A Study on Uniformity of a Magnet

P. Das[1], A. Reza[1], A. K. Sikdar[1], R. Bogi[2], A. Nandi[3]
[1]Variable Energy Cyclotron Centre, Kolkata, West Bengal, India
[2]Jalpaiguri Government Engineering College, Jalpaiguri, West Bengal, India
[3]Jadavpur University, Kolkata, West Bengal, India
Veröffentlicht in 2014

Penning ion trap is a device used for three-dimensional confinement of ions for high precision nuclear and atomic physics studies. In a Penning ion trap, superposition of a strong homogeneous magnetic field and a weak quadrupole electric field confines the ions in a very small region. The uniformity and stability of magnetic field determines the confinement duration. An electromagnet has been fabricated in VECC for a room temperature Penning ion trap. As per design maximum axial magnetic field of 4.4 kgauss is expected. Elaborate cooling arrangements are made to keep the temperature of the coil within the permissible limit. A special type of coil with square cross section having a circular hollow inside is used for this purpose in which current flows through the outer portion of the coil and low conductivity water is circulated through the inner hollow. A COMSOL Multiphysics® simulation has been attempted to compute the magnetic field which is in reasonable agreement with measured values. A simulations study for the heat transfer to the circulating water is in progress.

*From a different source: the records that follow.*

Lemma persist_message_frames ph msg :
  frame same_cache (persist_message ph msg) /\ frame same_payments (persist_message ph msg)
  /\ frame same_env (persist_message ph msg)
  /\ frame (calls_only not_cancel) (persist_message ph msg)
  /\ frame (calls_only not_payment_call) (persist_message ph msg).
Proof.
  unfold persist_message, findByPhone, updatePhoneRecord, createPhoneRecord.
  split; [|split; [|split; [|split]]]; frame_auto.
Qed.

Ltac unfold_handler :=
  unfold dispatch_keywords, sendLoveReply, sendUnsubReply, sendStopReply,
    sendSMSInConversation, sendSMS, sendSMSDirect, getMessageTemplates,
    processUnsubscription, processStopRequest, findPaymentByPhone,
    updatePaymentRecord, cancel_subscription, mark_processed, persist_message,
    findByPhone, updatePhoneRecord, createPhoneRecord.

Lemma dispatch_keywords_frames ph msg conv :
  frame same_cache (dispatch_keywords ph msg conv)
  /\ frame same_phones (dispatch_keywords ph msg conv)
  /\ frame same_env (dispatch_keywords ph msg conv).
Proof. unfold_handler; split; [|split]; frame_auto. Qed.

Lemma mark_processed_frames mid :
  frame same_phones (mark_processed mid) /\ frame same_payments (mark_processed mid)
  /\ frame same_env (mark_processed mid)
  /\ forall Q, frame (calls_only Q) (mark_processed mid).
Proof. unfold_handler; split; [|split; [|split; [|intro Q]]]; frame_auto. Qed.

Lemma reply_frames ph conv :
  frame same_payments (sendUnsubReply ph conv) /\ frame same_payments (sendStopReply ph conv)
  /\ frame (calls_only not_cancel) (sendUnsubReply ph conv)
  /\ frame (calls_only not_cancel) (sendStopReply ph conv)
  /\ frame (calls_only not_payment_call) (sendUnsubReply ph conv)
  /\ frame same_env (sendUnsubReply ph conv) /\ frame same_env (sendStopReply ph conv).
Proof. unfold_handler; repeat match goal with |- _ /\ _ => split end; frame_auto. Qed.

The heat transfer calculations are important to decide on the amount of mass flow rate of water required to maintain the temperature in the coil and the glass insulator within specified limits.

Structural details of the magnet The magnet consists of two pancakes arranged vertically with a separation of 3cm with a central bore as shown in Figure 1. Each pancake consists of 32 helical coils and each helix has 7 turns. The coil carrying current is a hollow copper conductor having square cross-section. Low Conductivity Water (LCW) is circulated through the central bore of copper conductor for cooling. The spiral coil is casted in an epoxy for rigidity.

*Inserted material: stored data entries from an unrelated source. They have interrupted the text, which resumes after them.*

(** C3: the clipped conversion returns exactly [0.0] when
    [|pixel.value - half_width| < threshold * half_width], and otherwise
    exactly what [pixel_tan_by_pixel_2_tan] returns, the linear value
    [(pixel.value - half_width) * pixel_2_tan]. *)
Theorem clipped_dead_zone
    (pixel : PixelIndex) (image_size : ImageSize)
    (pixel_2_tan threshold : D) :
  let hw := half_width image_size in
  let diff := d_abs (d_of_u64 (value pixel) - hw) in
  ((diff <? threshold * hw) = true ->
   pixel_tan_by_pixel_2_tan_clipped pixel image_size pixel_2_tan threshold
   = d_zero)
  /\ ((diff <? threshold * hw) = false ->
      pixel_tan_by_pixel_2_tan_clipped pixel image_size pixel_2_tan threshold
      = (d_of_u64 (value pixel) - hw) * pixel_2_tan
      /\ pixel_tan_by_pixel_2_tan_clipped pixel image_size pixel_2_tan
           threshold
         = pixel_tan_by_pixel_2_tan pixel image_size pixel_2_tan).
Proof.
  intros hw diff. subst hw diff.
  unfold pixel_tan_by_pixel_2_tan_clipped, pixel_tan_by_pixel_2_tan.
  split; intros ->; [reflexivity | split; reflexivity].
Qed.

(** C9: with [round_back] set, [tan_2_pixel_by_pixel_2_tan] returns what
    [angle_tan_to_pixel] returns, for every scale. *)
Theorem round_back_is_angle_tan_to_pixel
    (t : Radians D) (size : ImageSize) (pixel_2_tan : D) :
  tan_2_pixel_by_pixel_2_tan t size pixel_2_tan true
  = angle_tan_to_pixel t size pixel_2_tan.
Proof.
  unfold tan_2_pixel_by_pixel_2_tan, angle_tan_to_pixel. reflexivity.
Qed.

(** The angle [pixel_tan_from_fov] returns, in any arithmetic and for any
    [tan] and [atan]. *)
Lemma pixel_tan_from_fov_angle
    {TD : Trig D} (pixel : PixelIndex) (image_size : ImageSize)
    (fov : Radians D) :
  Angle.value (pixel_tan_from_fov pixel image_size fov)
  = d_atan (normalized pixel image_size * d_tan (Angle.value fov / d_two)).
Proof. reflexivity. Qed.

(** Without [round_back] the value is converted as it is. *)
Lemma no_round_back_converts
    (t : Radians D) (size : ImageSize) (pixel_2_tan : D) :
  tan_2_pixel_by_pixel_2_tan t size pixel_2_tan false
  = to_pixel (Angle.value t / pixel_2_tan + half_width size).
Proof. reflexivity. Qed.

End AnyArithmetic.

(** ** Rounding and truncation of real numbers *)

Section RealRounding.

Import Exact.
Local Open Scope R_scope.

Lemma round_away_IZR (z : Z) : round_away (IZR z) = z.
Proof.
  unfold round_away.
  destruct (Rle_dec 0 (IZR z)) as [_ | _].
  - apply Zfloor_eq. lra.
  - apply Zceil_eq. lra.
Qed.

Lemma trunc_IZR (z : Z) : trunc (IZR z) = z.
Proof.
  unfold trunc.
  destruct (Rle_dec 0 (IZR z)) as [_ | _].
  - apply ZfloorZ.
  - apply Zceil_eq. lra.
Qed.

Lemma round_away_nearest (x : R) : Rabs (IZR (round_away x) - x) <= / 2.
Proof.
  unfold round_away.
  destruct (Rle_dec 0 x) as [_ | _].
  - pose proof (Zfloor_bound (x + / 2)) as B.
    apply Rabs_le. lra.
  - pose proof (Zceil_bound (x - / 2)) as B.
    apply Rabs_le. lra.
Qed.

Lemma round_away_within_half (x : R) :
  x - / 2 <= IZR (round_away x) <= x + / 2.
Proof.
  pose proof (round_away_nearest x) as N.
  unfold Rabs in N. destruct (Rcase_abs _); lra.
Qed.

Lemma round_away_half (z : Z) :
  round_away (IZR z + / 2) = if (0 <=? z)%Z then (z + 1)%Z else z.
Proof.
  unfold round_away.
  destruct (Z.leb_spec 0 z) as [Hz | Hz].
  - apply IZR_le in Hz.
    destruct (Rle_dec 0 (IZR z + / 2)) as [_ | N]; [| lra].
    apply Zfloor_eq. rewrite plus_IZR. lra.
  - assert (IZR z <= -1) by (apply IZR_le; lia).
    destruct (Rle_dec 0 (IZR z + / 2)) as [P | _]; [lra |].
    apply Zceil_eq. lra.
Qed.

Lemma trunc_toward_zero (x : R) :
  Rabs (IZR (trunc x)) <= Rabs x < Rabs (IZR (trunc x)) + 1.
Proof.
  unfold trunc.
  destruct (Rle_dec 0 x) as [P | N].
  - pose proof (Zfloor_bound x) as B.
    assert (0 <= IZR (Zfloor x)) by (apply IZR_le, Zfloor_lub; simpl; lra).
    rewrite !Rabs_pos_eq by lra. lra.
  - pose proof (Zceil_bound x) as B.
    assert (IZR (Zceil x) <= 0).
    { apply IZR_le. apply Z.lt_succ_r. apply lt_IZR. simpl. lra. }
    rewrite !Rabs_left1 by lra. lra.
Qed.

Lemma to_u64_IZR (z : Z) : is_u64 z -> to_u64 (IZR z) = Some z.
Proof.
  intros [L U]. unfold to_u64. rewrite trunc_IZR.
  apply Z.leb_le in L. apply Z.leb_le in U.
  now rewrite L, U.
Qed.

(** A real number within less than a half of an integer rounds to it. *)
Lemma round_away_near (z : Z) (x : R) :
  Rabs (x - IZR z) < / 2 -> round_away x = z.
Proof.
  intros B. unfold Rabs in B. unfold round_away.
  destruct (Rle_dec 0 x) as [P | N].
  - apply Zfloor_eq. destruct (Rcase_abs _); lra.
  - apply Zceil_eq. destruct (Rcase_abs _); lra.
Qed.

(** A real number close to an integer truncates to it or to the one below. *)
Lemma trunc_near (z : Z) (x : R) :
  (0 <= z)%Z -> Rabs (x - IZR z) < / 2 ->
  trunc x = z \/ ((0 < z)%Z /\ trunc x = (z - 1)%Z).
Proof.
  intros Z0 B. unfold Rabs in B. apply IZR_le in Z0. unfold trunc.
  destruct (Rle_dec 0 x) as [P | N].
  - destruct (Rle_dec (IZR z) x) as [G | L].
    + left. apply Zfloor_eq. destruct (Rcase_abs _); lra.
    + right. assert (0 < IZR z) as ZP by lra. apply lt_IZR in ZP.
      split; [exact ZP |]. apply Zfloor_eq. rewrite minus_IZR.
      destruct (Rcase_abs _); lra.
  - left. assert (IZR z < 1) as Z1 by (destruct (Rcase_abs _); lra).
    apply lt_IZR in Z1. apply le_IZR in Z0.
    assert (z = 0%Z) as -> by lia.
    apply Zceil_eq. destruct (Rcase_abs _); lra.
Qed.

(** [round_away] is nondecreasing. *)
Lemma round_away_le (x y : R) : x <= y -> (round_away x <= round_away y)%Z.
Proof.
  intros L. unfold round_away.
  destruct (Rle_dec 0 x) as [X | X], (Rle_dec 0 y) as [Y | Y]; try lra.
  - apply Zfloor_le. lra.
  - apply Z.le_trans with 0%Z.
    + apply Z.lt_succ_r, lt_IZR.
      pose proof (Zceil_bound (x - / 2)). simpl. lra.
    + apply Zfloor_lub. simpl. lra.
  - apply Zceil_le. lra.
Qed.

End RealRounding.

(** ** The zero tangent in exact arithmetic *)

Section ExactSemantics.

Import Exact.
Local Open Scope R_scope.

Ltac unfold_program :=
  unfold pixel_tan_from_fov, tan_2_pixel_by_fov, pixel_tan_by_pixel_2_tan,
    angle_tan_to_pixel, pixel_tan_by_pixel_2_tan_clipped,
    tan_2_pixel_by_pixel_2_tan, to_pixel, normalized, half_width,
    half_height, Angle.tan, Angle.div;
  cbn [d_zero d_one d_two d_add d_sub d_mul d_div d_abs d_ltb d_round
       d_of_u64 d_to_u64 d_tan d_atan real_arith real_trig
       Angle.value value width height].

Lemma half_width_real (s : ImageSize) : half_width s = IZR (width s) / 2.
Proof. reflexivity. Qed.

Lemma normalized_real (p : PixelIndex) (s : ImageSize) :
  normalized p s = IZR (value p) / half_width s - 1.
Proof. reflexivity. Qed.

(** [std::round] of half a width stays a valid pixel index. *)
Lemma round_half_width_u64 (size : ImageSize) :
  is_u64 (width size) -> is_u64 (round_away (half_width size)).
Proof.
  intros [L U]. unfold is_u64.
  pose proof (round_away_within_half (half_width size)) as [N1 N2].
  rewrite half_width_real in *.
  generalize dependent (round_away (IZR (width size) / 2)). intros r N1 N2.
  pose proof (IZR_le _ _ L) as L'.
  assert (0 <= r)%Z as R0 by (apply Z.lt_pred_le, lt_IZR; simpl; lra).
  split; [exact R0 |].
  destruct (Z.eq_dec (width size) 0) as [E | NE].
  - rewrite E in *. apply Z.le_trans with 0%Z.
    + apply Z.lt_succ_r, lt_IZR. simpl. lra.
    + unfold u64_max. lia.
  - assert (1 <= IZR (width size)) by (apply IZR_le; lia).
    apply Z.le_trans with (width size); [| exact U].
    apply le_IZR. lra.
Qed.

Lemma tan_2_pixel_by_fov_zero (size : ImageSize) (fov : Radians R) :
  is_u64 (width size) ->
  tan_2_pixel_by_fov 0 size fov
  = Some {| value := round_away (half_width size) |}.
Proof.
  intros W. pose proof (round_half_width_u64 size W) as RW.
  unfold_program. rewrite half_width_real in RW.
  match goal with
  | |- context [round_away ?x] =>
      replace x with (IZR (width size) / 2)
        by (unfold Rdiv; rewrite !Rmult_0_l, Rplus_0_l; reflexivity)
  end.
  rewrite to_u64_IZR by exact RW. reflexivity.
Qed.

End ExactSemantics.

(** ** The conversions in binary64 arithmetic *)

Section Binary64Conversions.

Import Binary64.

(** *** Integers converted or halved without rounding *)

Lemma digits2_pos_size (m : positive) : digits2_pos m = Pos.size m.
Proof. induction m; simpl; congruence. Qed.

Lemma digits2_pos_iter_xO (m n : positive) :
  digits2_pos (Pos.iter xO m n) = (digits2_pos m + n)%positive.
Proof.
  induction n using Pos.peano_ind.
  - simpl. lia.
  - rewrite Pos.iter_succ. simpl. rewrite IHn. lia.
Qed.

Lemma Zpos_iter_xO (m n : positive) :
  Zpos (Pos.iter xO m n) = (Zpos m * 2 ^ Zpos n)%Z.
Proof.
  induction n using Pos.peano_ind.
  - simpl. lia.
  - rewrite Pos.iter_succ, Pos2Z.inj_succ, Z.pow_succ_r by lia.
    rewrite Pos2Z.inj_xO, IHn. ring.
Qed.

Lemma round_canonical (s : bool) (m : positive) (e : Z) :
  digits2_pos m = 53%positive -> (-1074 <= e <= 971)%Z ->
  binary_round_aux prec emax s (Zpos m) e loc_Exact = S754_finite s m e.
Proof.
  intros Dm E.
  assert (shr_fexp prec emax (Zpos m) e loc_Exact
          = ({| shr_m := Zpos m; shr_r := false; shr_s := false |}, e)) as S1.
  { unfold shr_fexp, fexp, emin, Zdigits2, prec, emax. rewrite Dm.
    replace (Z.max (53 + e - 53) (3 - 1024 - 53) - e)%Z with 0%Z by lia.
    reflexivity. }
  unfold binary_round_aux. rewrite S1. cbn [shr_m loc_of_shr_record round_nearest_even].
  rewrite S1. cbn [shr_m].
  replace (e <=? emax - prec)%Z with true; [reflexivity |].
  symmetry. apply Z.leb_le. unfold emax, prec. lia.
Qed.

Lemma digits2_pos_le_53 (w : positive) :
  (Zpos w < 2 ^ 53)%Z -> (Zpos (digits2_pos w) <= 53)%Z.
Proof.
  intros W. rewrite digits2_pos_size.
  pose proof (Pos.size_le w) as L.
  apply Pos2Z.pos_le_pos in L. rewrite Pos2Z.inj_pow, (Pos2Z.inj_xO w) in L.
  assert (2 ^ Zpos (Pos.size w) < 2 ^ 54)%Z as P.
  { change (2 ^ 54)%Z with (2 * 2 ^ 53)%Z. lia. }
  apply Z.pow_lt_mono_r_iff in P; lia.
Qed.

Lemma binary_round_small (s : bool) (w : positive) :
  (Zpos w < 2 ^ 53)%Z ->
  exists (m : positive) (k : Z),
    binary_round prec emax s w 0 = S754_finite s m (- k)
    /\ digits2_pos m = 53%positive
    /\ (0 <= k <= 52)%Z
    /\ Zpos m = (Zpos w * 2 ^ k)%Z.
Proof.
  intros W. pose proof (digits2_pos_le_53 w W) as D.
  unfold binary_round, shl_align, fexp, emin.
  destruct (Z.eq_dec (Zpos (digits2_pos w)) 53) as [E | NE].
  - replace (Z.max (Zpos (digits2_pos w) + 0 - prec) (3 - emax - prec) - 0)%Z
      with 0%Z by (unfold prec, emax; lia).
    cbv iota beta.
    exists w, 0%Z.
    rewrite round_canonical by (try lia; congruence).
    repeat split; lia.
  - set (k := Z.to_pos (53 - Zpos (digits2_pos w))).
    assert (Zpos k = 53 - Zpos (digits2_pos w))%Z as K
      by (unfold k; rewrite Z2Pos.id; lia).
    replace (Z.max (Zpos (digits2_pos w) + 0 - prec) (3 - emax - prec) - 0)%Z
      with (Zneg k) by (unfold prec, emax; lia).
    cbv iota beta.
    replace (Z.max (Zpos (digits2_pos w) + 0 - prec) (3 - emax - prec))%Z
      with (- Zpos k)%Z by (unfold prec, emax; lia).
    exists (Pos.iter xO w k), (Zpos k).
    assert (digits2_pos (Pos.iter xO w k) = 53%positive) as DK.
    { rewrite digits2_pos_iter_xO. lia. }
    rewrite round_canonical by (try lia; exact DK).
    repeat split; try lia; try exact DK.
    apply Zpos_iter_xO.
Qed.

Simulation study has been performed using COMSOL Multiphysics® software considering a 2D axisymmetric model. Thus each pancake has been represented by 32×7 squares constructed at their respective positions each having a hole in them. A rectangle is created outside which borders the 32 blocks for filling in the insulation. A copy of this rectangular block is made and placed at a position symmetric with respect to the z=0 axis. A large domain boundary encloses the two pancakes as shown in Figure 2.

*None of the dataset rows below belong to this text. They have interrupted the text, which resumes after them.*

(** * Odoo partner scraper: a shallow embedding of [odoo_partner_scraper.py]

    The development follows the layout of the Python module:
    - [PyStr]: the [str] methods the module calls ([strip], [split],
      [join], [lower], [int], [str]);
    - [Re]: the fragment of Python's [re] the module's patterns use, as a
      backtracking matcher with Python's priorities (leftmost start, first
      alternative first, greedy or lazy repetition);
    - the industry catalog and [make_safe_ri_column];
    - [parse_partner_text], [fetch_profile_extras], [clean_and_export].

    Text is modelled as ASCII: a [string] is a sequence of code points below
    128, on which [\s], [\d], [\w] and [str.lower] are the ASCII classes. *)

From Stdlib Require Import ZArith Ascii String List Bool Lia.
From stdpp Require Import base option list strings gmap pretty sorting.

Local Open Scope Z_scope.
Local Open Scope string_scope.

(* ===================================================================== *)
(** ** Python [str] operations                                            *)
(* ===================================================================== *)
Module PyStr.

Definition code (c : ascii) : nat := nat_of_ascii c.

(** [str.isspace] on ASCII: TAB..CR, FS..US and the blank. The same set
    is what [\s] matches in a [str] pattern. *)
Definition is_space (c : ascii) : bool :=
  let n := code c in
  ((9 <=? n) && (n <=? 13) || (28 <=? n) && (n <=? 32))%nat.

Definition is_digit (c : ascii) : bool :=
  let n := code c in ((48 <=? n) && (n <=? 57))%nat.

Definition is_upper (c : ascii) : bool :=
  let n := code c in ((65 <=? n) && (n <=? 90))%nat.

Definition is_lower (c : ascii) : bool :=
  let n := code c in ((97 <=? n) && (n <=? 122))%nat.

Definition is_alnum (c : ascii) : bool :=
  is_digit c || is_upper c || is_lower c.

(** [\w]: alphanumerics and the underscore. *)
Definition is_word (c : ascii) : bool :=
  is_alnum c || Ascii.eqb c "_"%char.

Definition lower_char (c : ascii) : ascii :=
  if is_upper c then ascii_of_nat (code c + 32) else c.

Definition chars (s : string) : list ascii := list_ascii_of_string s.
Definition str (l : list ascii) : string := string_of_list_ascii l.

(** [s.lower()] *)
Definition lower (s : string) : string := str (map lower_char (chars s)).

Fixpoint lstrip_by (p : ascii -> bool) (l : list ascii) : list ascii :=
  match l with
  | c :: l' => if p c then lstrip_by p l' else l
  | [] => []
  end.

Definition rstrip_by (p : ascii -> bool) (l : list ascii) : list ascii :=
  rev (lstrip_by p (rev l)).

Definition strip_by (p : ascii -> bool) (l : list ascii) : list ascii :=
  rstrip_by p (lstrip_by p l).

(** [s.strip()] *)
Definition strip (s : string) : string := str (strip_by is_space (chars s)).

Definition in_chars (set : string) (c : ascii) : bool :=
  existsb (Ascii.eqb c) (chars set).

(** [s.strip(set)] *)
Definition strip_chars (set s : string) : string :=
  str (strip_by (in_chars set) (chars s)).

(** [s.split()]: the maximal runs of non-space characters. [cur] is the
    run being read, in reverse. *)
Fixpoint split_go (cur : list ascii) (l : list ascii) : list (list ascii) :=
  match l with
  | [] => match cur with [] => [] | _ => [rev cur] end
  | c :: l' =>
      if is_space c
      then match cur with
           | [] => split_go [] l'
           | _ => rev cur :: split_go [] l'
           end
      else split_go (c :: cur) l'
  end.

Definition split (s : string) : list string := map str (split_go [] (chars s)).

(** [sep.join(parts)] *)
Fixpoint join (sep : string) (parts : list string) : string :=
  match parts with
  | [] => ""
  | [p] => p
  | p :: ps => p ++ sep ++ join sep ps
  end.

(** [s[i:j]] for [0 <= i <= j]. *)
Definition slice (i j : nat) (s : string) : string :=
  str (take (j - i) (drop i (chars s))).

(** [int(s)] on a string of decimal digits. Every call of [int] in the
    module has a capture of [\d+], [\d{1,3}] or [\d{1,6}] as argument, so
    [int] never sees a sign, a blank or an underscore there. *)
Definition digit_val (c : ascii) : Z := Z.of_nat (code c) - 48.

Magnetic field at the central point between two pancakes was determined using standard procedure. First we studied the effect of domain boundary dimension on magnetic field calculated. An optimal dimension of 1m X 1m was considered and magnetic field was calculated varying current density parameter which is in reasonable agreement with experimentally measured shown in Figure 3. Magnetic field calculated along axis of the magnet was determined and spatial uniformity along axial direction is shown in Figure 4.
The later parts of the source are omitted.